Genetics

Published — June 2, 2004 Updated — May 19, 2014 at 12:19 pm ET

A human rights issue

In Europe, nations ban reproductive cloning, but allow research to continue

Introduction

The 45-member Council of Europe, the oldest multilateral political organization on the continent, outlawed “[a]ny intervention seeking to create a human being genetically identical to another human being” by amending its Convention on Human Rights and Biomedicine.

The additional protocol to the treaty noted that such an action was necessitated by “scientific developments in the field of mammal cloning, particularly through embryo splitting and nuclear transfer.”

Great Britain, whose biotech industry is the largest in Europe, is one of the many countries to adopt legislation on the issue. “The Human Reproductive Cloning Act,” enacted in 2001, mandates up to 10 years of prison and an unlimited fine, if convicted of creating human clones. At the same time, the law allows research on cloning for therapeutic purposes with strict regulation. The Human Fertilisation and Embryology Authority regulates embryo research in the country.

In the other continental biotech giant, Germany, all embryo research is banned.

Other Western European countries that prohibited reproductive cloning include Austria, Belgium, Denmark, France, Iceland, Italy, the Netherlands, Norway, Portugal, Spain, Sweden and Switzerland.

“Issues of human genetics and bioethics in Europe have been widely accepted as human rights issues concerning human dignity and fundamental freedoms of the citizens,” according to Emilia Ianeva, director of the Center for Human Rights at California State University, Hayward.

About half of the countries in Central and Eastern Europe and former Soviet republics in the Caucasus have ratified the Protocol on the Prohibition of Cloning Human Beings. “Notable non-signatories are Russia, Serbia and Montenegro, Bosnia and Herzegovina, Albania, Armenia and Azerbaijan, making them possible places of choice for companies that would like to do human genetic engineering, including cloning, shielded from legal regulations,” Ianeva wrote in a paper published last year.

Russia, however, adopted a five-year moratorium on human reproductive cloning, which is in force until 2007. The Czech Republic, Lithuania, Romania and Slovakia have also banned reproductive cloning and have ratified the protocol.

On the issue of research cloning, the political climate differs from country to country. While Switzerland is against creation of cloned embryos, and France has proposed a ban, Britain permits it.

Ian Wilmut, who cloned Dolly, recently told the British media that he would clone human embryos for research.

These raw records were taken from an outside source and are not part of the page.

(* ===== verification/SchedulerInvariant.v ===== *)
(** * The invariant of the scheduler

    [sched_ok n s]: [s] is a state the scheduler may be in after [n] calls.
    It is stronger than what [check_invariants] looks at, and implies that
    the check passes. *)

From stdpp Require Import base tactics numbers list.
From Stdlib Require Import ZArith Lia.
From S2P Require Import Prelude Abi Object Cpu Wait Clock Deadline Timer LiveTime Scheduler SchedulerFacts.
Import SchedulerState.
Local Open Scope Z_scope.

Implicit Types (s : SchedulerState.t) (es : list QueueEntry) (e : QueueEntry) (cpu : CpuIndex.t) (thread : ThreadKey)
  (run : cpu_array (option RunningClaim)) (susp : cpu_array (option SuspendedContinuation)) (k : RunningClaim)
  (u : SuspendedContinuation).

Record entry_ok e : Prop := {
  eo_state : match q_state e with
    | SchedulerThreadState.Reserved => q_token e ≠ 0 ∧ q_enqueue_generation e = 0 ∧ q_continuation_cpu e = None
    | SchedulerThreadState.Runnable => q_token e = 0 ∧ q_enqueue_generation e ≠ 0 ∧
        (q_continuation_cpu e = None → q_migration_eligibility_generation e ≠ 0)
    | SchedulerThreadState.Blocked => q_token e ≠ 0 ∧ q_enqueue_generation e = 0
    | SchedulerThreadState.Running => False
    end;
  eo_block : match q_state e with
    | SchedulerThreadState.Blocked => is_Some (q_block_cpu e) ∧ q_block_execution_generation e ≠ 0
    | _ => q_block_cpu e = None ∧ q_block_execution_generation e = 0
    end;
  eo_continuation : match q_continuation_cpu e with
    | Some _ => q_continuation_generation e ≠ 0
    | None => q_continuation_generation e = 0
    end;
}.

(** [e] is the entry of the continuation [u] that [cpu] holds. *)
Definition continues cpu u e : Prop :=
  q_thread e = susp_thread u ∧ q_continuation_cpu e = Some cpu ∧ q_continuation_generation e = susp_generation u.

(** Every thread is in one place. *)
Record threads_ok es run susp : Prop := {
  th_queued : NoDup (q_thread <$> es);
  th_running cpu k : run !!! cpu = Some k → run_generation k ≠ 0 ∧ run_thread k ∉ (q_thread <$> es);
  th_once cpu cpu' k k' : run !!! cpu = Some k → run !!! cpu' = Some k' → run_thread k = run_thread k' → cpu = cpu';
  th_suspended cpu u : susp !!! cpu = Some u → susp_generation u ≠ 0 ∧
    (∀ cpu' k, run !!! cpu' = Some k → run_thread k ≠ susp_thread u) ∧
    match susp_publication u with
    | SuspendedPublication.Queued => ∃ e, e ∈ es ∧ continues cpu u e
    | SuspendedPublication.Retired => susp_thread u ∉ (q_thread <$> es)
    end;
  th_held cpu cpu' u u' : susp !!! cpu = Some u → susp !!! cpu' = Some u' → susp_thread u = susp_thread u' → cpu = cpu';
  th_entry e : e ∈ es → entry_ok e;
  th_continued e cpu : e ∈ es → q_continuation_cpu e = Some cpu →
    ∃ u, susp !!! cpu = Some u ∧ susp_thread u = q_thread e ∧ susp_publication u = SuspendedPublication.Queued;
}.

Definition pending_ok run (pending : cpu_array (option BlockWakeKey)) : Prop := ∀ cpu key, pending !!! cpu = Some key →
  wake_cpu key = cpu ∧ wake_token key ≠ 0 ∧
  run !!! cpu = Some {| run_thread := wake_thread key; run_generation := wake_execution_generation key |}.

Definition ticket_ok (domain : Z) run cpu (ticket : SchedulerQuantumTicket) : Prop :=
  ticket_domain ticket = domain ∧ ticket_cpu ticket = cpu ∧ ticket_source_arm_generation ticket ≠ 0 ∧
  ticket_deadline_ns ticket ≠ 0 ∧
  run !!! cpu = Some {| run_thread := ticket_thread ticket; run_generation := ticket_execution_generation ticket |}.

Record tickets_ok (domain : Z) run (quantum need : cpu_array (option SchedulerQuantumTicket)) : Prop := {
  ti_quantum cpu ticket : quantum !!! cpu = Some ticket → ticket_ok domain run cpu ticket;
  ti_need cpu ticket : need !!! cpu = Some ticket → ticket_ok domain run cpu ticket;
  ti_one cpu : quantum !!! cpu = None ∨ need !!! cpu = None;
}.

Record times_ok es (domain : Z) (idle : cpu_array (option SchedulerIdleAccountingToken)) (now : cpu_array (option Z))
    (global : option Z) (spent : CpuIndex.t → Z) : Prop := {
  tm_ready e t : e ∈ es → q_ready_at_ns e = Some t → ∃ g, global = Some g ∧ t ≤ g;
  tm_token cpu token : idle !!! cpu = Some token → idle_domain token = domain ∧ idle_cpu token = cpu ∧
    idle_generation token ≠ 0 ∧ spent cpu ≤ started_at_ns token ∧ ∃ t, now !!! cpu = Some t ∧ started_at_ns token ≤ t;
  tm_spent cpu : 0 ≤ spent cpu ≤ default 0 (now !!! cpu);
}.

The scientist’s application will be the first submitted to the Human Fertilisation and Embryology Authority, according to news agency PA News. “He wants to study what goes wrong in the nerve cells of patients suffering from motor neuron disease,” the agency reported.

Europe has the finest biotech infrastructure outside of the United States. There are 96 publicly traded biotech companies in Europe, compared to 314 in the United States, William Powlett Smith, who heads of Ernst & Young’s U.K. Health Sciences Group, told the Center for Public Integrity. However, there are more private companies in Europe than in the United States, according to Smith.